The long-standing problem on the B6344 at Todstead is due to a complex combination of the underlying geology of the valley, weak soils, water pressure within the underlying ground and erosion by the River Coquet.
Extensive ground investigation works which have closed the road are now nearing completion. Soil and rock samples have been taken, while water pressure gauges and inclinometers have been installed.
The samples will now be tested to establish their properties and alongside data gathered from the monitoring equipment, this will help engineers understand what’s taking place beneath the ground, allowing them to design a solution to the movement that has been happening to the road.
To ensure the continued safety of the public while the main scheme is being prepared, monitoring equipment has been installed and regular inspections will be carried out.
Tests so far have revealed the pressure of artesian water within the ground is much higher than originally estimated. Further movement of the land has also taken place while the investigations have been underway, causing further cracking of the road surface.
Repairs to the road surface will need to be carried out before reopening – with the road scheduled to re-open on July 12 under traffic light control for the first few days.
Cllr John Riddle, cabinet member for local services at Northumberland County Council, explained: “A road closure is always a last resort when carrying out works and I’d like to thank everyone for their patience while this work was carried out.

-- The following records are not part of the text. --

Lemma traces_tryCatch {A : Type} (m : M W A) (h : MCPError -> M W A) :
  Traces m T -> (forall e, Traces (h e) T) -> Traces (Timed.tryCatch m h) T.
Proof.
  intros Hm Hh s. unfold Timed.tryCatch. destruct (Hm s) as [tr1 [H1 HT1]].
  destruct (m s) as [[a|e] s1]; cbn [fst snd] in *.
  - exists tr1. auto.
  - destruct (Hh e s1) as [tr2 [H2 HT2]]. exists (tr1 ++ tr2).
    rewrite H2, H1, app_assoc. auto.
Qed.

End Rules.

Lemma quiet_isPortAvailable (p : Z) : Traces (PortManager.isPortAvailable p) quiet.
Proof.
  unfold PortManager.isPortAvailable.
  apply (traces_bind quiet quiet_app).
  - apply (traces_call quiet); reflexivity.
  - intros []; apply (traces_ret quiet eq_refl).
Qed.

Lemma quiet_getPortProcess (p : Z) :
  Traces (ProcessManager.getPortProcess p) quiet.
Proof. apply (traces_call quiet); reflexivity. Qed.

Lemma quiet_delay (ms : Z) : Traces (ProcessManager.delay ms) quiet.
Proof. apply (traces_call quiet); reflexivity. Qed.

Lemma quiet_isPortTrulyAvailable (p : Z) :
  Traces (Timed.isPortTrulyAvailable p) quiet.
Proof.
  unfold Timed.isPortTrulyAvailable.
  apply (traces_bind quiet quiet_app).
  - apply quiet_isPortAvailable.
  - intros []; cbn [negb].
    + apply (traces_bind quiet quiet_app).
      * apply quiet_getPortProcess.
      * intros [?|]; apply (traces_ret quiet eq_refl).
    + apply (traces_ret quiet eq_refl).
Qed.

Lemma quiet_waitLoop (fuel : nat) (port timeoutMs startTime : Z) :
  Traces (Timed.waitLoop fuel port timeoutMs startTime) quiet.
Proof.
  induction fuel as [|fuel IH]; cbn [Timed.waitLoop].
  - apply (traces_ret quiet eq_refl).
  - apply (traces_bind quiet quiet_app).
    + apply (traces_now quiet eq_refl).
    + intros t. destruct (t - startTime <? timeoutMs).
      * apply (traces_bind quiet quiet_app).
        -- apply quiet_isPortTrulyAvailable.
        -- intros []; [apply (traces_ret quiet eq_refl)|].
           apply (traces_bind quiet quiet_app);
             [apply quiet_delay|intros _; exact IH].
      * apply (traces_throw quiet eq_refl).
Qed.

Lemma quiet_waitForPortRelease (fuel : nat) (port timeoutMs : Z) :
  Traces (Timed.waitForPortRelease fuel port timeoutMs) quiet.
Proof.
  unfold Timed.waitForPortRelease.
  apply (traces_bind quiet quiet_app).
  - apply (traces_now quiet eq_refl).
  - intros t. apply quiet_waitLoop.
Qed.


(** The deep check, call by call. *)
Lemma isPortTrulyAvailable_run (port : Z) (s : Sys W) :
  Timed.isPortTrulyAvailable port s =
    let o := fst (listen port (world s)) in
    let w1 := snd (listen port (world s)) in
    if isListening o then
      let owner := fst (portProcess port w1) in
      (Returned (match owner with None => true | Some _ => false end),
       mkSys (snd (portProcess port w1))
         ((calls s ++ [CListen port o]) ++ [CPortProcess port owner]))
    else (Returned false, mkSys w1 (calls s ++ [CListen port o])).
Proof.
  unfold Timed.isPortTrulyAvailable. unfold bind at 1.
  rewrite isPortAvailable_run. cbv zeta.
  destruct (isListening (fst (listen port (world s)))); cbn [negb];
    [|reflexivity].
  unfold bind, ProcessManager.getPortProcess, call. cbn [world calls].
  destruct (portProcess port _) as [[occupant|] w2]; reflexivity.
Qed.

(** One round of the waiting loop. *)
Lemma waitLoop_step (fuel : nat) (port timeoutMs startTime : Z) (s : Sys W) :
  Timed.waitLoop (S fuel) port timeoutMs startTime s =
    let t := fst (Timed.dateNow (world s)) in
    let w0 := snd (Timed.dateNow (world s)) in
    if t - startTime <? timeoutMs then
      let o := fst (listen port w0) in
      let w1 := snd (listen port w0) in
      if isListening o then
        let owner := fst (portProcess port w1) in
        let w2 := snd (portProcess port w1) in
        match owner with
        | None =>
            (Returned (Some tt),
             mkSys w2 ((calls s ++ [CListen port o])
                       ++ [CPortProcess port None]))
        | Some occupant =>
            Timed.waitLoop fuel port timeoutMs startTime
              (mkSys (sleep 200 w2)
                 (((calls s ++ [CListen port o])
                   ++ [CPortProcess port (Some occupant)]) ++ [CSleep 200]))
        end
      else
        Timed.waitLoop fuel port timeoutMs startTime
          (mkSys (sleep 200 w1)
             ((calls s ++ [CListen port o]) ++ [CSleep 200]))
    else (Thrown (Timed.releaseTimeoutError port timeoutMs),
          mkSys w0 (calls s)).
Proof.
  cbn [Timed.waitLoop]. unfold bind at 1. unfold Timed.now at 1.
  destruct (Timed.dateNow (world s)) as [t w0]. cbn [fst snd]. cbv zeta.
  destruct (t - startTime <? timeoutMs); [|reflexivity].
  unfold bind at 1. rewrite isPortTrulyAvailable_run. cbn [world calls].
  cbv zeta.
  destruct (isListening (fst (listen port w0))).
  - destruct (fst (portProcess port _)) as [occupant|]; [|reflexivity].
    unfold bind, ProcessManager.delay, call. reflexivity.
  - unfold bind, ProcessManager.delay, call. reflexivity.
Qed.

“We know how important this road is to both residents and visitors and we’ve looked to keep the closure to a minimum.
“This was a critical stage of this very complicated engineering problem but it will help us deliver a long-term solution.
“The fact the road suffered further cracking while on-site demonstrates the movement that’s happening under the surface.”
Shilbottle councillor Trevor Thorne added: “We know this particular stretch of road is suffering from historic problems which require complex engineering solutions and I’m very pleased the road is now re-opening as we approach the peak tourist season.”